═══ Records supplied ═══
(** Two sorted arrangements of the same elements are equal when the order
    separates distinct elements. *)
Lemma sorted_perm_unique {A} (R : A -> A -> Prop) (l k : list A) :
  (forall a b, a ∈ l -> b ∈ l -> R a b -> R b a -> a = b) ->
  StronglySorted R l -> StronglySorted R k -> l ≡ₚ k -> l = k.
Proof.
  intros Hanti Hl. revert k Hanti. induction Hl as [|x l Hl IH Hx]; intros k Hanti Hk Hp.
  { apply Permutation_nil_l in Hp. congruence. }
  destruct Hk as [|y k Hk Hy]; [by apply Permutation_nil_r in Hp|].
  assert (x = y) as ->.
  { assert (x ∈ y :: k) as [->|Hxk]%elem_of_cons by (rewrite <- Hp; by left); [done|].
    assert (y ∈ x :: l) as [->|Hyl]%elem_of_cons by (rewrite Hp; by left); [done|].
    apply Hanti; [by left|by right| |].
    - rewrite Forall_forall in Hx; auto.
    - rewrite Forall_forall in Hy; auto. }
  f_equal. apply IH; [|done|by apply Permutation_cons_inv in Hp].
  intros a b Ha Hb; apply Hanti; by right.
Qed.

(** *** Ordered maps *)

Section BTree.
Context {K V : Type} `{Countable K} `{!RustOrd K} `{!RustOrdLaws K}.
Implicit Types m : gmap K V.

Definition entry_le (x y : K * V) : Prop := cmp_le (fun x y => rcmp x.1 y.1) x y.

Lemma entry_le_rle x y : entry_le x y <-> rle x.1 y.1 = true.
Proof. unfold entry_le, cmp_le, rle. by destruct (rcmp x.1 y.1). Qed.

Lemma btree_iter_perm m : btree_iter m ≡ₚ map_to_list m.
Proof. apply sort_by_perm. Qed.

Lemma elem_of_btree_iter m k v : (k, v) ∈ btree_iter m <-> m !! k = Some v.
Proof. unfold btree_iter. rewrite sort_by_elem_of. apply elem_of_map_to_list. Qed.

Lemma btree_iter_length m : length (btree_iter m) = size m.
Proof. rewrite btree_iter_perm. apply length_map_to_list. Qed.

Lemma btree_iter_nodup_keys m : NoDup (btree_iter m).*1.
Proof. rewrite btree_iter_perm. apply NoDup_fst_map_to_list. Qed.

Lemma btree_iter_sorted m : StronglySorted entry_le (btree_iter m).
Proof using RustOrdLaws0.
  apply sort_by_sorted.
  - intros x y. destruct (rle_total x.1 y.1) as [E|E];
      [left|right]; by apply entry_le_rle.
  - intros x y z Hxy Hyz. apply entry_le_rle.
    eapply rle_trans; by apply entry_le_rle.
Qed.

(** The first entry is the least key with its value. *)
Lemma first_key_value_Some m k v :
  first_key_value m = Some (k, v) ->
  m !! k = Some v /\ forall k' v', m !! k' = Some v' -> rle k k' = true.
Proof using RustOrdLaws0.
  unfold first_key_value. intros Hh. pose proof (btree_iter_sorted m) as Hs.
  assert (forall k' v', m !! k' = Some v' -> (k', v') ∈ btree_iter m) as Hin
    by (intros; by apply elem_of_btree_iter).
  destruct (btree_iter m) as [|[k1 v1] l] eqn:E; cbn in Hh; [done|]. simplify_eq.
  split; [apply elem_of_btree_iter; rewrite E; by left|].
  intros k' v' [?|Hl]%Hin%elem_of_cons; simplify_eq; [apply rle_refl|].
  inversion Hs as [|? ? _ Hall]; subst. rewrite Forall_forall in Hall.
  specialize (Hall _ Hl). by apply entry_le_rle in Hall.
Qed.

Lemma first_key_value_None m : first_key_value m = None -> m = ∅.
Proof.
  unfold first_key_value. intros Hh. apply map_size_empty_inv.
  rewrite <- btree_iter_length. by destruct (btree_iter m).
Qed.

End BTree.

(** *** Sums over maps *)

Section MapSum.
Context {K : Type} `{Countable K}.
Implicit Types m : gmap K N.

Lemma map_sum_empty : map_sum (∅ : gmap K N) = 0.
Proof. apply map_fold_empty. Qed.

Lemma map_sum_insert_None m k v : m !! k = None -> map_sum (<[k:=v]> m) = v + map_sum m.
Proof. intros Hk. unfold map_sum. rewrite map_fold_insert_L; [done|intros; lia|done]. Qed.

Lemma map_sum_delete m k v : m !! k = Some v -> map_sum m = v + map_sum (delete k m).
Proof. intros Hk. unfold map_sum. rewrite (map_fold_delete_L _ _ k v m); [done|intros; lia|done]. Qed.

Lemma map_sum_insert m k v :
  map_sum (<[k:=v]> m) + default 0 (m !! k) = map_sum m + v.
Proof.
  destruct (m !! k) as [w|] eqn:E; cbn.
  - rewrite <- insert_delete_eq, map_sum_insert_None by apply lookup_delete_eq.
    rewrite (map_sum_delete m k w E). lia.
  - rewrite map_sum_insert_None by done. lia.
Qed.

Lemma map_sum_lookup_le m k : default 0 (m !! k) <= map_sum m.
Proof. destruct (m !! k) as [w|] eqn:E; cbn; [|lia]. rewrite (map_sum_delete m k w E). lia. Qed.

Lemma map_sum_lookup_le2 m k k' :
  k <> k' -> default 0 (m !! k) + default 0 (m !! k') <= map_sum m.
Proof.
  intros Hne. destruct (m !! k) as [w|] eqn:E; cbn.
  - rewrite (map_sum_delete m k w E).
    pose proof (map_sum_lookup_le (delete k m) k') as Hle.
    rewrite lookup_delete_ne in Hle by done. lia.
  - pose proof (map_sum_lookup_le m k'). lia.
Qed.

End MapSum.

(** *** Decimal text *)

Lemma uint_of_string_digits s :
  str_all is_ascii_digit s = true -> exists u, NilEmpty.uint_of_string s = Some u.
Proof.
  induction s as [|c s IH]; cbn; intros Hd; [eauto|].
  apply andb_true_iff in Hd as [Hc Hs]. destruct (IH Hs) as [u Hu]. rewrite Hu.
  destruct c as [[] [] [] [] [] [] [] []]; vm_compute in Hc; try discriminate; cbn; eauto.
Qed.

Lemma string_of_uint_digits u : str_all is_ascii_digit (NilEmpty.string_of_uint u) = true.
Proof. induction u; cbn; auto. Qed.

(** [unorm] leaves numerals without leading zeros alone. *)
Lemma unorm_canonical s u :
  NilEmpty.uint_of_string s = Some u ->
  str_is_empty s = false ->
  (1 <? str_len s) && starts_with_char 48 s = false ->
  Decimal.unorm u = u.
Proof.
  intros Hu Hne Hz. apply NilEmpty.sus in Hu as <-.
  destruct u as [|u|u|u|u|u|u|u|u|u|u]; try done.
  destruct u; try done; exfalso; revert Hz; unfold str_len; cbn -[N.of_nat];
    rewrite andb_true_r; intros Hz%N.ltb_ge; lia.
Qed.

Lemma to_uint_not_nil n : N.to_uint n <> Decimal.Nil.
Proof.
  intros E. pose proof (DecimalN.Unsigned.of_to n) as Hn. rewrite E in Hn. cbn in Hn.
  subst n. discriminate E.
Qed.

Lemma to_decimal_uint n : to_decimal n = NilEmpty.string_of_uint (N.to_uint n).
Proof.
  unfold to_decimal, NilZero.string_of_uint. pose proof (to_uint_not_nil n).
  by destruct (N.to_uint n).
Qed.

Lemma to_decimal_digits n : str_all is_ascii_digit (to_decimal n) = true.
Proof. rewrite to_decimal_uint. apply string_of_uint_digits. Qed.

Lemma to_decimal_nonempty n : str_is_empty (to_decimal n) = false.
Proof. rewrite to_decimal_uint. pose proof (to_uint_not_nil n). by destruct (N.to_uint n). Qed.

Lemma digits_strip_plus s : str_all is_ascii_digit s = true -> strip_plus s = s.
Proof.
  destruct s as [|c s]; cbn; [done|]. intros [Hc _]%andb_true_iff.
  unfold is_ascii_digit, in_range, is_char in *. breflect.
  destruct (N.eqb_spec (N_of_ascii c) 43); [lia|done].
Qed.

Lemma parse_digits_to_decimal n : parse_digits (to_decimal n) = Some n.
Proof.
  unfold parse_digits. rewrite to_decimal_nonempty, to_decimal_uint, NilEmpty.usu.
  cbn. by rewrite DecimalN.Unsigned.of_to.
Qed.

(** Printing then parsing an integer of the width gives it back. *)
Lemma parse_uint_to_decimal max n : n <= max -> parse_uint max (to_decimal n) = Some n.
Proof.
  intros Hn. unfold parse_uint.
  rewrite (digits_strip_plus _ (to_decimal_digits n)), parse_digits_to_decimal.
  by apply N.leb_le in Hn as ->.
Qed.

(** A digit string without a superfluous leading zero is the decimal text of
    the integer it denotes. *)
Lemma canonical_digits s :
  str_is_empty s = false ->
  (1 <? str_len s) && starts_with_char 48 s = false ->
  str_all is_ascii_digit s = true ->
  exists n, s = to_decimal n /\ parse_digits s = Some n.
Proof.
  intros Hne Hz Hd. destruct (uint_of_string_digits s Hd) as [u Hu].
  exists (N.of_uint u). split.
  - rewrite to_decimal_uint, DecimalN.Unsigned.to_of, (unorm_canonical s u Hu Hne Hz).
    by rewrite (NilEmpty.sus _ _ Hu).
  - unfold parse_digits. by rewrite Hne, Hu.
Qed.

Lemma to_decimal_no_leading_zero n :
  (1 <? str_len (to_decimal n)) && starts_with_char 48 (to_decimal n) = false.
Proof.
  rewrite to_decimal_uint. pose proof (DecimalN.Unsigned.to_of (N.to_uint n)) as Hn.
  rewrite DecimalN.Unsigned.of_to in Hn.
  destruct (N.to_uint n) as [|u|u|u|u|u|u|u|u|u|u]; cbn -[N.of_nat]; rewrite ?andb_false_r; try done.
  rewrite andb_true_r. cbn [Decimal.unorm] in Hn.
  destruct u as [|u|u|u|u|u|u|u|u|u|u]; [reflexivity| |discriminate Hn..].
  exfalso. clear -Hn. assert (forall d, Decimal.unorm d <> Decimal.D0 (Decimal.D0 u)) as Hno.
  { intros d. induction d; cbn; try discriminate. auto. }
  by apply (Hno u).
Qed.
(* ===== verification/Externals.v ===== *)
(** * Third-party crates

    The crates the protocol core calls and the repository does not hold: [hex],
    [blake3], [sha2], [ed25519_dalek], [num_bigint]'s text conversions and
    [serde_json]'s printer. They are the fields of the class [Externals], an
    argument of every definition that uses them; [ExternalsLaws] states the
    documented behaviour that some theorems rely on. [BigUint] arithmetic
    itself is arithmetic on [N]. *)

From S2P Require Import Prelude Json.
From Stdlib Require Import HexadecimalString HexadecimalN.

Class Externals := {
  (** [hex::encode], [hex::decode]. *)
  hex_encode : list byte -> string;
  hex_decode : string -> option (list byte);
  (** [blake3::hash] of the concatenation of the [update]s; SHA-256. *)
  blake3 : list byte -> list byte;
  sha256 : list byte -> list byte;
  (** [VerifyingKey::from_bytes(..).is_ok()], [Verifier::verify],
      [VerifyingKey::verify_strict]: key, message, signature. *)
  verifying_key_ok : list byte -> bool;
  ed25519_verify : list byte -> list byte -> list byte -> bool;
  ed25519_verify_strict : list byte -> list byte -> list byte -> bool;
  (** [SigningKey::from_bytes(seed)]: its verifying key's bytes and its
      signature of a message. *)
  signing_public : list byte -> list byte;
  ed25519_sign : list byte -> list byte -> list byte;
  (** [str::parse::<BigUint>], [BigUint::parse_bytes(_, 16)]. *)
  biguint_from_str : string -> option N;
  biguint_parse_hex : string -> option N;
  (** [serde_json::to_vec] of a [Value]. *)
  serde_to_vec : Value -> list byte;
  (** [serde_json::Number::to_string]. *)
  number_to_string : Number -> string
}.

(** [{:x}] and [{:064x}] of an unsigned integer. *)
Definition lower_hex (n : N) : string := NilZero.string_of_uint (N.to_hex_uint n).

Fixpoint repeat_char (c : ascii) (n : nat) : string :=
  match n with O => EmptyString | S n' => String c (repeat_char c n') end.

Definition pad_zeros (width : nat) (s : string) : string :=
  repeat_char "0" (width - String.length s) +:+ s.

Definition hex064 (n : N) : string := pad_zeros 64 (lower_hex n).

Class ExternalsLaws (X : Externals) : Prop := {
  hex_decode_encode : forall b, hex_decode (hex_encode b) = Some b;
  hex_encode_lower : forall b, str_all is_lower_hex (hex_encode b) = true;
  hex_encode_length : forall b, String.length (hex_encode b) = (2 * length b)%nat;
  hex_decode_lower : forall s n,
    str_all is_lower_hex s = true -> String.length s = (2 * n)%nat ->
    exists b, hex_decode s = Some b /\ length b = n /\ hex_encode b = s;
  blake3_length : forall b, length (blake3 b) = 32%nat;
  sha256_length : forall b, length (sha256 b) = 32%nat;
  signing_public_ok : forall seed,
    length (signing_public seed) = 32%nat /\ verifying_key_ok (signing_public seed) = true;
  ed25519_sign_length : forall seed m, length (ed25519_sign seed m) = 64%nat;
  ed25519_sign_verify : forall seed m,
    ed25519_verify (signing_public seed) m (ed25519_sign seed m) = true /\
    ed25519_verify_strict (signing_public seed) m (ed25519_sign seed m) = true;
  biguint_from_str_decimal : forall n, biguint_from_str (to_decimal n) = Some n;
  biguint_parse_hex064 : forall n, biguint_parse_hex (hex064 n) = Some n;
  number_to_string_decimal : forall n, number_to_string (PosInt n) = to_decimal n;
  serde_to_vec_inj : forall v w,
    json_plain v -> json_plain w -> serde_to_vec v = serde_to_vec w -> v = w
}.
Definition commit_transfer (l : NativeLedger) (prepared : PreparedTransfer) : NativeLedger :=
  let l1 := set_balances l
    (fold_left (fun b '(pk, bal) => <[pk := bal]> b) (btree_iter (pt_balances prepared))
       (nl_balances l)) in
  set_next_nonces l1 (<[pt_sender prepared := pt_next_nonce prepared]> (nl_next_nonces l1)).

Definition credit (l : NativeLedger) (pk : string) (amount : N)
    : outcome NativeLedgerError NativeLedger :=
  if negb (amount =? 0) then
    let* b := ok_or (checked_add u128_max (balance l pk) amount) Overflow in
    Ok (set_balances l (<[pk := b]> (nl_balances l)))
  else Ok l.

Section NativeLedger.
Context {X : Externals} {P : PayloadSerde}.

Definition validate_native_transfer (envelope : SignedEnvelope) (network_id : string)
    (minimum_fee : N) : outcome NativeLedgerError NativeTransferFields :=
  do* ensure (String.eqb (env_schema envelope) SIGNED_ENVELOPE_SCHEMA) InvalidTransfer;
  do* ensure (bool_decide (env_network_id envelope = Some network_id)) WrongNetwork;
  let* payload := ok_or (payload_from_value (env_payload envelope)) InvalidTransfer in
  do* ensure (String.eqb (p_schema payload) NATIVE_TRANSFER_SCHEMA) InvalidTransfer;
  do* ensure (String.eqb (p_from payload) (env_pk envelope)) SenderMismatch;
  do* map_err (fun _ => InvalidPublicKey) (hex32_from_hex (p_from payload));
  do* map_err (fun _ => InvalidPublicKey) (hex32_from_hex (p_to payload));
  let* valid := map_err (fun _ => InvalidSignature) (env_verify_strict envelope) in
  do* ensure valid InvalidSignature;
  let* amount := decimal u128_max (p_amount payload) in
  let* fee := decimal u128_max (p_fee payload) in
  let* nonce := decimal u64_max (p_nonce payload) in
  let* valid_before := decimal u64_max (p_valid_before payload) in
  do* ensure (negb (amount =? 0)) ZeroAmount;
  do* ensure (negb (fee <? minimum_fee)) FeeBelowMinimum;
  Ok (mkFields (p_from payload) (p_to payload) amount fee nonce valid_before).

Definition prepare_transfer (l : NativeLedger) (height : N) (reward_pk : option string)
    (envelope : SignedEnvelope) : outcome NativeLedgerError PreparedTransfer :=
  let* payload := validate_native_transfer envelope (nl_network_id l) (nl_minimum_fee l) in
  do* ensure (negb (f_valid_before payload <? height)) Expired;
  let expected := next_nonce l (f_from payload) in
  do* ensure (f_nonce payload =? expected) (UnexpectedNonce expected (f_nonce payload));
  let* debit := ok_or (checked_add u128_max (f_amount payload) (f_fee payload)) Overflow in
  let* spendable := spendable_balance l (f_from payload) in
  do* ensure (negb (spendable <? debit)) InsufficientBalance;
  let* remaining := ok_or (checked_sub (balance l (f_from payload)) debit) InsufficientBalance in
  let* next := ok_or (checked_add u64_max (f_nonce payload) 1) Overflow in
  let balances := <[f_from payload := remaining]> ∅ in
  let* balances := stage_credit l balances (f_to payload) (f_amount payload) in
  let* balances :=
    match reward_pk with
    | Some reward_pk => stage_credit l balances reward_pk (f_fee payload)
    | None => Ok balances
    end in
  Ok (mkPrepared balances (f_from payload) next).
Lemma unlock_loop_spec fuel l height :
  (size (nl_pending_rewards l) < fuel)%nat -> locks_ok l ->
  exists l', unlock_loop fuel l height = Ok l' /\ unlocked l l' height.
Proof.
  revert l. induction fuel as [|fuel IH]; intros l Hf Hl; [lia|]. cbn [unlock_loop].
  destruct (first_key_value (nl_pending_rewards l)) as [[k [pk a]]|] eqn:E.
  2:{ apply first_key_value_None in E. exists l. split; [done|]. split; [|done|done|by destruct l].
      intros k. rewrite E, lookup_empty. by case_decide. }
  apply first_key_value_Some in E as [Hk Hmin].
  destruct (N.leb_spec k height) as [Hle|Hgt].
  2:{ exists l. split; [done|]. split; [|done|done|by destruct l]. intros k'. case_decide; [|done].
      destruct (nl_pending_rewards l !! k') as [v'|] eqn:E'; [|done].
      specialize (Hmin _ _ E'). unfold rle, rcmp, N_ord in Hmin.
      destruct (N.compare_spec k k'); [lia..|done]. }
  pose proof (owed_delete _ _ _ pk Hk) as Ho. cbn in Ho. case_decide; [|done].
  unfold locked_balance at 1; cbn. rewrite (Hl pk), default_nonzero, Ho.
  rewrite (proj2 (checked_sub_Some (a + owed (delete k (nl_pending_rewards l)) pk) a
    (owed (delete k (nl_pending_rewards l)) pk)) ltac:(lia)). cbn.
  set (lk := if owed (delete k (nl_pending_rewards l)) pk =? 0 then _ else _).
  assert (Hlk : forall x, lk !! x = nonzero (owed (delete k (nl_pending_rewards l)) x)).
  { intros x. unfold lk, nonzero. destruct (decide (x = pk)) as [->|Hx].
    - destruct (N.eqb_spec (owed (delete k (nl_pending_rewards l)) pk) 0);
        [by rewrite lookup_delete_eq|by rewrite lookup_insert_eq].
    - pose proof (owed_delete _ _ _ x Hk) as Hox. cbn in Hox. case_decide; [congruence|].
      transitivity (nl_locked_balances l !! x).
      + destruct (owed _ pk =? 0); [by rewrite lookup_delete_ne|by rewrite lookup_insert_ne].
      + rewrite (Hl x). unfold nonzero. by rewrite Hox. }
  destruct (IH (set_locked_balances (set_pending_rewards l (delete k (nl_pending_rewards l))) lk))
    as (l' & Hrun & [Hp Hlo Hle' Hfr]); [|exact Hlk|].
  { cbn. rewrite map_size_delete_Some by eauto. destruct (size _) eqn:Hs; [|lia].
    apply map_size_empty_inv in Hs. by rewrite Hs, lookup_empty in Hk. }
  exists l'. split; [exact Hrun|]. split; [|exact Hlo| |exact Hfr].
  - intros k'. rewrite Hp. cbn. case_decide; [done|]. apply lookup_delete_ne. naive_solver lia.
  - intros x. etransitivity; [apply Hle'|]. unfold locked_balance; cbn.
    rewrite Hlk, (Hl x), !default_nonzero.
    pose proof (owed_delete _ _ _ x Hk). lia.
Qed.

Lemma unlock_rewards_spec l height :
  locks_ok l -> exists l', unlock_rewards l height = Ok l' /\ unlocked l l' height.
Proof. apply unlock_loop_spec. lia. Qed.

(** The loop always has fuel left for its last test. *)
Lemma unlock_loop_fuel fuel l height :
  (size (nl_pending_rewards l) < fuel)%nat -> unlock_loop fuel l height <> Panic.
Proof.
  revert l. induction fuel as [|fuel IH]; intros l Hf; [lia|]. cbn [unlock_loop].
  destruct (first_key_value (nl_pending_rewards l)) as [[k [pk a]]|] eqn:E; [|done].
  destruct (k <=? height); [|done]. apply first_key_value_Some in E as [Hk _].
  destruct (checked_sub _ _); cbn; [|done]. apply IH. cbn.
  rewrite map_size_delete_Some by eauto. destruct (size _) eqn:Hs; [|lia].
  apply map_size_empty_inv in Hs. by rewrite Hs, lookup_empty in Hk.
Qed.

(** *** Transfers *)

(** The conditions under which a validated transfer can be applied. *)
Record transfer_fits (l : NativeLedger) (height : N) (f : NativeTransferFields) : Prop := {
  tf_live : height <= f_valid_before f;
  tf_nonce : f_nonce f = next_nonce l (f_from f);
  tf_debit : f_amount f + f_fee f <= u128_max;
  tf_locked : locked_balance l (f_from f) <= balance l (f_from f);
  tf_funds : f_amount f + f_fee f <= balance l (f_from f) - locked_balance l (f_from f);
  tf_next : f_nonce f + 1 <= u64_max
}.

Section Transfers.
Context {X : Externals} {P : PayloadSerde}.

Definition applied (l l' : NativeLedger) (f : NativeTransferFields) (reward_pk : option string) : Prop :=
  l' = set_next_nonces (set_balances l (transfer_map (nl_balances l) f reward_pk))
         (<[f_from f := f_nonce f + 1]> (nl_next_nonces l)).

Lemma debit_union l pk a :
  <[pk := balance l pk - a]> ∅ ∪ nl_balances l = debit_map (nl_balances l) pk a.
Proof. unfold debit_map, balance. by rewrite <- insert_union_l, (left_id_L ∅ (∪)). Qed.

Lemma prepare_transfer_Ok l height r e p :
  prepare_transfer l height r e = Ok p ->
  exists f, validate_native_transfer e (nl_network_id l) (nl_minimum_fee l) = Ok f /\
    transfer_fits l height f /\ pt_sender p = f_from f /\ applied l (commit_transfer l p) f r.
Proof.
  unfold prepare_transfer. intros Hp. run_inv Hp; breflect.
  all: match goal with H : checked_add u128_max _ _ = Some _ |- _ => apply checked_add_Some in H as [-> ?] end.
  all: match goal with H : spendable_balance _ _ = Ok _ |- _ => apply spendable_balance_Ok in H as [-> ?] end.
  all: match goal with H : checked_sub _ _ = Some _ |- _ => apply checked_sub_Some in H as [-> ?] end.
  all: match goal with H : checked_add u64_max _ _ = Some _ |- _ => apply checked_add_Some in H as [-> ?] end.
  all: match goal with H : stage_credit _ (<[_ := _]> ∅) _ _ = Ok _ |- _ =>
         apply stage_credit_Ok in H as (HA & _ & _) end.
  all: rewrite debit_union in HA; injection Hp as <-.
  all: eexists; split; [reflexivity|]; split; [by constructor|]; split; [done|].
  all: unfold applied, commit_transfer, transfer_map; cbn; rewrite fold_btree_insert; do 2 f_equal.
  2: exact HA.
  match goal with H : stage_credit _ _ _ _ = Ok _ |- _ => apply stage_credit_Ok in H as (HB & _ & _) end.
  by rewrite HB, HA.
Qed.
═══
## Prompt
Within the listing above, locate the line containing "Lemma map_sum_lookup_le2 m" and the line containing "(** *** Decimal text *)". Reproduce those two lines and all lines between them exactly, with nothing added.

## Exercise solution
Lemma map_sum_lookup_le2 m k k' :
  k <> k' -> default 0 (m !! k) + default 0 (m !! k') <= map_sum m.
Proof.
  intros Hne. destruct (m !! k) as [w|] eqn:E; cbn.
  - rewrite (map_sum_delete m k w E).
    pose proof (map_sum_lookup_le (delete k m) k') as Hle.
    rewrite lookup_delete_ne in Hle by done. lia.
  - pose proof (map_sum_lookup_le m k'). lia.
Qed.

End MapSum.

(** *** Decimal text *)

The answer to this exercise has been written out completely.